Unless the fossil fuel companies are successful in getting a federal appeals court or the US Supreme Court to put a hold on these cases (which seems unlikely), the plaintiffs will eventually be able to conduct “discovery,” which is likely to include requests for documents and depositions of fossil fuel company executives to find out sensitive matters such as: 1) when did the companies know that emissions from their products were causing global warming; 2) to what extent does their internal knowledge diverge from what the companies were saying publicly about climate science and climate change?
I expect the companies to work hard to resist this disclosure of documents and internal information; so far they have already used their vast legal and financial resources to try to intimidate elected officials and advocacy groups, including ours. But the early victories that keep these lawsuits in state courts may make such disclosure inevitable. Because of that, we could be witnessing a pivotal moment in these cases.
It is worth remembering that, in the early days of litigation against tobacco companies, plaintiffs routinely lost their cases, and saw little tangible benefit from the litigation. This changed abruptly, however, when a number of state attorneys general filed suit together and eventually used the legal discovery process to wrest access to very damaging internal memos. Similarly, internal pharmaceutical company documents about the opioid epidemic are now coming to light through litigation. We may be at a comparable inflection point here.
Massachusetts attorney general seems ready to file suit
In addition to these existing lawsuits, another big one appears to be on the way. On October 10, the Massachusetts Attorney General’s office notified ExxonMobil that it intends to file suit against the company, claiming that the company acted deceptively with respect to the dangers of fossil fuel consumption.
If that lawsuit is filed, it appears that it will be based on the state’s unfair and deceptive practices act, a broad law that allows the state attorney general (and private parties) to sue when a company commits fraud or other related wrongful practices. The claims may parallel the New York lawsuit mentioned above, but could also include claims that consumers, in addition to investors, were deceived. If so, it will represent a new legal theory based on fraud.
Fossil fuel companies still increasing global warming emissions
The pressure brought on so many fronts through this litigation may already be having an effect on the companies and on public opinion, but it is critical to keep it up. Although we have seen some statements of support by fossil fuel companies for policies such as a national carbon fee and dividend, and even some thoughtful deep decarbonization scenarios, the industry for the most part continues to fight vigorously against climate policies, such as recently spending $30 million to defeat a carbon tax initiative in Washington state.
Moreover, while some companies have pledged to adjust their business plans to align with the carbon-constrained goals pf the Paris agreement, the plans prepared so far are very limited and tenuous.

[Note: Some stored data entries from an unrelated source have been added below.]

Definition dispatch (m : list Z) (p : nat) (len : nat) (h : S) : outcome (bool * S) :=
  type ← rd m p;
  let expect := wire_size type in
  if (expect <? 0) || negb (expect =? Z.of_nat len) then Ok (false, on_other type len h)
  else if (type =? chA) || (type =? chF) then
    hdr ← header m p;
    ref ← be64 m (p + 11);
    side ← rd m (p + 19);
    shares ← be32 m (p + 20);
    stock ← copy_stock m (p + 24);
    price ← be32 m (p + 32);
    Ok (true, on_add (mkAddOrder hdr ref side shares stock price) h)
  else if type =? chE then
    hdr ← header m p;
    ref ← be64 m (p + 11);
    shares ← be32 m (p + 19);
    mtch ← be64 m (p + 23);
    Ok (true, on_execute (mkOrderExecuted hdr ref shares mtch) h)
  else if type =? chC then
    hdr ← header m p;
    ref ← be64 m (p + 11);
    shares ← be32 m (p + 19);
    mtch ← be64 m (p + 23);
    pr ← rd m (p + 31);
    price ← be32 m (p + 32);
    Ok (true, on_execute_price (mkOrderExecutedPrice hdr ref shares mtch (pr =? chY) price) h)
  else if type =? chX then
    hdr ← header m p;
    ref ← be64 m (p + 11);
    canceled ← be32 m (p + 19);
    Ok (true, on_cancel (mkOrderCancel hdr ref canceled) h)
  else if type =? chD then
    hdr ← header m p;
    ref ← be64 m (p + 11);
    Ok (true, on_delete (mkOrderDelete hdr ref) h)
  else if type =? chU then
    hdr ← header m p;
    orig ← be64 m (p + 11);
    new ← be64 m (p + 19);
    shares ← be32 m (p + 27);
    price ← be32 m (p + 31);
    Ok (true, on_replace (mkOrderReplace hdr orig new shares price) h)
  else Ok (true, h).

(** The [while] loop of [parse_stream]; one unit of fuel per iteration. *)
Fixpoint parse_loop (fuel : nat) (data : list Z) (len off count : nat) (h : S)
  : outcome (nat * S) :=
  match fuel with
  | O => NoFuel
  | Datatypes.S fuel =>
    if decide (off + 2 <= len)%nat then
      mlen ← be16 data off;
      let mlen := Z.to_nat mlen in
      if decide (mlen = 0 \/ len < off + 2 + mlen)%nat then Ok (count, h)
      else
        '(_, h') ← dispatch data (off + 2) mlen h;
        parse_loop fuel data len (off + (2 + mlen)) (count + 1) h'
    else Ok (count, h)
  end.

(** Every iteration consumes at least three bytes, so [len + 1] iterations
    are enough. *)
Definition parse_stream (data : list Z) (len : nat) (h : S) : outcome (nat * S) :=
  parse_loop (len + 1) data len 0 0 h.

End Dispatch.

(** ** Reference definitions *)

(** A decoded message, or a frame the decoder does not route to the book. *)
Inductive event :=
| EAdd (m : AddOrder)
| EExec (m : OrderExecuted)
| EExecPrice (m : OrderExecutedPrice)
| ECancel (m : OrderCancel)
| EDelete (m : OrderDelete)
| EReplace (m : OrderReplace)
| EOther (type : Z) (len : nat).

Definition apply_event {S} `{Handler S} (h : S) (e : event) : S :=
  match e with
  | EAdd m => on_add m h
  | EExec m => on_execute m h
  | EExecPrice m => on_execute_price m h
  | ECancel m => on_cancel m h
  | EDelete m => on_delete m h
  | EReplace m => on_replace m h
  | EOther t n => on_other t n h
  end.
(** Bring a message to a right-nested concatenation of fields, decide the
    branch [frame_event] takes on its type and length, read the fields. *)
Ltac decode_encoded :=
  rewrite header_nf; unfold be32, be64, Msg;
  rewrite ?stock8_app, ?push_be_app, <- ?app_assoc;
  unfold Wire.frame_event, Wire.frame_header;
  rewrite byte_at_here, ?length_app, ?length_be_bytes, ?length_map;
  repeat match goal with
  | |- (if ?c then _ else _) = _ =>
      let c' := eval vm_compute in c in change c with c'; cbv iota
  end;
  read_encoded; rewrite ?u8_id by assumption; try reflexivity.

Lemma encode_event_frame e : wf_event e -> Wire.frame_event (encode_event e) = e.
Proof.
  destruct e as [[[l ts]]|[[l ts]]|[[l ts]]|[[l ts]]|[[l ts]]|[[l ts]]|t n]; unfold wf_event, wf_header;
    cbn [encode_event Wire.locate Wire.timestamp Wire.add_hdr Wire.add_ref Wire.add_side Wire.add_shares
         Wire.add_stock Wire.add_price Wire.exec_hdr Wire.exec_ref Wire.exec_shares Wire.exec_match
         Wire.execp_hdr Wire.execp_ref Wire.execp_shares Wire.execp_match Wire.execp_printable
         Wire.execp_price Wire.cancel_hdr Wire.cancel_ref Wire.cancel_canceled Wire.delete_hdr
         Wire.delete_ref Wire.replace_hdr Wire.replace_orig_ref Wire.replace_new_ref
         Wire.replace_shares Wire.replace_price];
    intros; destruct_and?.
  - unfold add_order. decode_encoded.
  - unfold executed. decode_encoded.
  - unfold executed_price. decode_encoded. by destruct execp_printable.
  - unfold cancel. decode_encoded.
  - unfold del. decode_encoded.
  - unfold replace. decode_encoded.
  - unfold Wire.frame_event. simpl length. rewrite length_replicate.
    replace (S (n - 1)) with n by lia. unfold Wire.byte_at. simpl. rewrite u8_id by done.
    by rewrite (proj2 (Z.eqb_neq _ _)) by done.
Qed.

Lemma encode_event_length e : wf_event e -> 0 < Z.of_nat (length (encode_event e)) < 65536.
Proof.
  destruct e; intros He; cbn [encode_event];
    try (unfold add_order, executed, executed_price, cancel, del, replace;
         rewrite header_nf; unfold be32, be64, Msg;
         rewrite ?stock8_app, ?push_be_app, ?length_app, ?length_be_bytes, ?length_map; cbn; lia).
  cbn [wf_event] in He. simpl length. rewrite length_replicate. lia.
Qed.

(** ** Framing *)

Lemma frame_app out m :
  0 < Z.of_nat (length m) < 65536 ->
  frame out m = out ++ be_bytes 2 (Z.of_nat (length m)) ++ m.
Proof.
  intros. unfold frame. rewrite be16_app, <- app_assoc. by rewrite u16_id by word_lia.
Qed.
(** Every query of a well-formed book is exact: the best bid is the highest
    price with a resting bid, at the sum of that level's quantities, the best
    ask the lowest with a resting ask; the level counts are the numbers of
    distinct occupied prices (no phantom level) and [open_orders] the number of
    resting orders. *)
Theorem ob_observers_exact (b : OrderBook) (Hinv : ob_inv b) :
  best_bid b = Book.spec_best true (orders_ b) /\
  best_ask b = Book.spec_best false (orders_ b) /\
  bid_levels b = size (Book.prices true (orders_ b)) /\
  ask_levels b = size (Book.prices false (orders_ b)) /\
  open_orders b = size (orders_ b).
Proof.
  split_and!; [by apply best_bid_spec | by apply best_ask_spec | | | done].
  - apply (levels_spec true), ob_bids, Hinv.
  - apply (levels_spec false), ob_asks, Hinv.
Qed.

Lemma ob_observers_exact_witness :
  Book.spec_best true (orders_ sample) = Some (Book.mkQuote 10000 100) /\
  size (Book.prices true (orders_ sample)) = 2%nat.
Proof.
  destruct (ob_observers_exact sample sample_inv) as (H1 & _ & H2 & _).
  split; [rewrite <- H1 | rewrite <- H2]; vm_compute; reflexivity.
Defined.

End OrderBook.
(* ===== verification/LadderBook.v ===== *)
(** * LadderBook: the flat price-ladder book

    Models include/book/ladder_book.hpp: two arrays of levels indexed by
    [(price - min_price_) / tick_size_], the incrementally tracked best index
    of each side, and the growth of the price range ([grow_to_include],
    [resize_range]).  Array accesses go through [rd] and [wr], so that an
    index outside the ladder is undefined behaviour of the model.  The three
    fields of each side ([bids_], [bid_level_count_], [best_bid_idx_] and
    their ask counterparts) are one record, [Ladder], because every method
    touches them together; the loops that walk to the next best level are
    structural in the number of slots they may still visit.

    The file ends with the instance of [Book.BookLaws]: no operation is
    undefined, and on prices the ladder admits it acts as specified. *)

From S2P Require Import Prelude Wire Book Doubles.

Module LadderBook.

Record Ladder := mkLadder {
  levels : list Book.Level;
  level_count : Z;
  best_idx : option nat }.

Record LadderBook := mkLadderBook {
  tick_size_ : Z;
  min_price_ : Z;
  max_price_ : Z;
  window_pct_ : Doubles.double;
  num_ticks_ : nat;
  bid : Ladder;
  ask : Ladder;
  orders_ : gmap Z Book.Order }.

Definition set_bid (s : Ladder) (b : LadderBook) : LadderBook :=
  mkLadderBook (tick_size_ b) (min_price_ b) (max_price_ b) (window_pct_ b) (num_ticks_ b) s (ask b) (orders_ b).
Definition set_ask (s : Ladder) (b : LadderBook) : LadderBook :=
  mkLadderBook (tick_size_ b) (min_price_ b) (max_price_ b) (window_pct_ b) (num_ticks_ b) (bid b) s (orders_ b).
Definition set_orders (os : gmap Z Book.Order) (b : LadderBook) : LadderBook :=
  mkLadderBook (tick_size_ b) (min_price_ b) (max_price_ b) (window_pct_ b) (num_ticks_ b) (bid b) (ask b) os.

(** ** The price range *)

Definition snap_to_tick (price tick_size : Z) : Z := u32 ((price / tick_size) * tick_size).

Definition window (base_price : Z) (window_pct : Doubles.double) : outcome Z :=
  Doubles.to_u64 (Doubles.mul (Doubles.of_Z base_price) window_pct).

Definition window_low (base_price : Z) (window_pct : Doubles.double) : outcome Z :=
  w ← window base_price window_pct;
  Ok (if w <? base_price then u32 (base_price - w) else 0).

Definition window_high (base_price : Z) (window_pct : Doubles.double) : outcome Z :=
  w ← window base_price window_pct;
  let high := u64 (base_price + w) in
  Ok (u32 (Z.min high 4294967295)).
(* ===== verification/Fairness.v ===== *)
(** * Fairness: the two-thread replay always ends

    [Threaded] shows that the pipeline of include/pipeline/threaded_replay.hpp
    can finish from wherever it is; here it does, in every run in which the
    scheduler lets each thread move again until it ends and a store does not stay
    invisible to the other thread's loads for ever, which is what the C++
    standard asks of an implementation (concurrent forward progress, and
    visibility of atomic stores within a finite time).  Both are needed:
    [push_spin] and [consume] spin.

    The proof measures the work left.  A step either lowers it or leaves
    everything shared as it is; while it stays, the thread that can make
    progress comes closer to lowering it with each of its own steps. *)

From S2P Require Import Prelude Wire Book OrderBook LadderBook Builder Spsc Threaded.
Import Threaded.

Module Fairness.
(* ===== verification/RiskGate.v ===== *)
(** * RiskGate: pre-trade limits and the kill switch

    Models include/exec/risk_gate.hpp: [check], [record], [reset] and the
    [apply] loop.  [apply]'s [reasons_out] is the array it fills, when the
    caller passes one. *)

From S2P Require Import Prelude Wire ExecTypes.

Module RiskGate.

Record RiskLimits := mkRiskLimits {
  max_order_shares : Z; max_order_notional : Z; price_collar_bps : Z;
  max_cumulative_shares : Z; max_cumulative_notional : Z }.

Inductive RejectReason :=
| None_ | OrderTooLarge | NotionalTooLarge | PriceOutOfCollar
| CumulativeSharesExceeded | CumulativeNotionalExceeded | KillSwitchTripped.

#[global] Instance RejectReason_eq_dec : EqDecision RejectReason.
Proof. solve_decision. Defined.

Record RiskGate := mkRiskGate {
  limits_ : RiskLimits;
  reference_price_ : Z;
  tripped_ : bool;
  cumulative_shares_ : Z;
  cumulative_notional_ : Z }.

Definition construct (limits : RiskLimits) (reference_price : Z) : RiskGate :=
  mkRiskGate limits reference_price false 0 0.

Definition set_reference_price (p : Z) (g : RiskGate) : RiskGate :=
  mkRiskGate (limits_ g) p (tripped_ g) (cumulative_shares_ g) (cumulative_notional_ g).

Definition trip (g : RiskGate) : RiskGate :=
  mkRiskGate (limits_ g) (reference_price_ g) true (cumulative_shares_ g) (cumulative_notional_ g).
(* ===== verification/Receiver.v ===== *)
(** * Receiver: MoldUDP64 sequencing and gap filling

    Models [MoldUdp64Receiver] of include/net/multicast_receiver.hpp:
    [on_packet], [accept], [buffer], [resolve_gaps] with its wait on the
    request channel, [drain] and [poll].  [pending_] (a std::map) is a finite
    map whose [begin()] is its least key.

    The network and the clock are inputs: [poll] takes the datagram [recv]
    left in the buffer (the empty list for a timeout or an error) and the
    [turn]s the reply-waiting loops will see, in order: the deadline has
    passed, or a [recv] returned (with [errno] EAGAIN/EWOULDBLOCK or not).  When
    the list runs out, the deadline has passed.  What [send_request] hands to
    [sendto] is appended to [requests_].  The sockets are in [Handles]. *)

From S2P Require Import Prelude Wire Encode Mold.

Module Receiver.

Definition kMaxPendingPackets : nat := 256.
Definition kFirstSeq : Z := 1.
Definition kMaxGapFillAttempts : nat := 5.

Record PendingPacket := mkPending { pp_count : Z; pp_payload : list Z }.

Record MoldUdp64Receiver := mkReceiver {
  session_ : Mold.SessionId;
  next_seq_ : Z;
  ended_ : bool;
  requests_sent_ : Z;
  dropped_pending_ : Z;
  count_mismatches_ : Z;
  pending_ : gmap Z PendingPacket;
  requests_ : list (list Z) }.

Definition construct (session : Mold.SessionId) : MoldUdp64Receiver :=
  mkReceiver session kFirstSeq false 0 0 0 ∅ [].

(** [pending_.begin()->first] *)
Definition first_key (m : gmap Z PendingPacket) : option Z :=
  foldr (fun k acc => Some (match acc with None => k | Some q => Z.min k q end)) None (map_to_list m).*1.

Definition buffer (seq count : Z) (payload : list Z) (s : MoldUdp64Receiver) : MoldUdp64Receiver :=
  if (kMaxPendingPackets <=? size (pending_ s))%nat && bool_decide (pending_ s !! seq = None)
  then mkReceiver (session_ s) (next_seq_ s) (ended_ s) (requests_sent_ s)
         (u64 (dropped_pending_ s + 1)) (count_mismatches_ s) (pending_ s) (requests_ s)
  else mkReceiver (session_ s) (next_seq_ s) (ended_ s) (requests_sent_ s)
         (dropped_pending_ s) (count_mismatches_ s) (<[seq := mkPending count payload]> (pending_ s)) (requests_ s).

Definition send_request (seq count : Z) (s : MoldUdp64Receiver) : outcome MoldUdp64Receiver :=
  pkt ← Mold.encode [] (Mold.mkHeader (session_ s) seq count);
  Ok (mkReceiver (session_ s) (next_seq_ s) (ended_ s) (requests_sent_ s)
        (dropped_pending_ s) (count_mismatches_ s) (pending_ s) (requests_ s ++ [pkt])).

(** [++requests_sent_] *)
Definition count_request (s : MoldUdp64Receiver) : MoldUdp64Receiver :=
  mkReceiver (session_ s) (next_seq_ s) (ended_ s) (u64 (requests_sent_ s + 1))
    (dropped_pending_ s) (count_mismatches_ s) (pending_ s) (requests_ s).

Inductive turn := Expired | Recv (buf : list Z) (eagain : bool).

(** The inner [while] loop of [resolve_gaps]; what is left of the turns goes
    to the next attempt. *)
Fixpoint wait (turns : list turn) (s : MoldUdp64Receiver) : outcome (list turn * MoldUdp64Receiver) :=
  match turns with
  | [] => Ok ([], s)
  | Expired :: turns => Ok (turns, s)
  | Recv buf eagain :: turns =>
    if (length buf <? Mold.kHeaderLen)%nat then
      if eagain : bool then Ok (turns, s) else wait turns s
    else
      h ← Mold.decode buf 0;
      if negb (Mold.same_session (Mold.session h) (session_ s)) then wait turns s
      else if (Mold.count h =? Mold.kHeartbeat) || (Mold.count h =? Mold.kEndOfSession) then wait turns s
      else if Mold.seq h <? next_seq_ s then wait turns s
      else
        let s := buffer (Mold.seq h) (Mold.count h) (drop Mold.kHeaderLen buf) s in
        if bool_decide (first_key (pending_ s) = Some (next_seq_ s)) then Ok (turns, s)
        else wait turns s
  end.

(** The outer loop of [resolve_gaps] with [attempts] to go. *)
Fixpoint resolve_loop (attempts : nat) (turns : list turn) (s : MoldUdp64Receiver) : outcome (list turn * MoldUdp64Receiver) :=
  match attempts with
  | O => Ok (turns, s)
  | S attempts =>
    match first_key (pending_ s) with
    | Some first =>
      if next_seq_ s <? first then
        let gap_start := next_seq_ s in
        let missing := u64 (first - next_seq_ s) in
        let request_count := u16 (Z.min missing 65534) in
        s ← send_request gap_start request_count s;
        '(turns, s) ← wait turns (count_request s);
        resolve_loop attempts turns s
      else Ok (turns, s)
    | None => Ok (turns, s)
    end
  end.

Perhaps most importantly, several companies have not even taken the most basic steps to put their own houses in order. For example, as detailed recently in the New York Times, ExxonMobil and BP have increased their venting and flaring of methane gas from their oil extraction operations, a pollutant that has 34-86 percent greater potential to trap heat than does carbon dioxide. In essence, these companies and others are increasing their use of the earth’s atmosphere as a free sewer for the global warming pollutants that flows directly from their operations, despite claiming their commitment to being more responsible actors.
The legal developments are thus all the more welcome for the prospect that they can change company behavior and finally help hold these companies accountable for the climate damage they have wrought.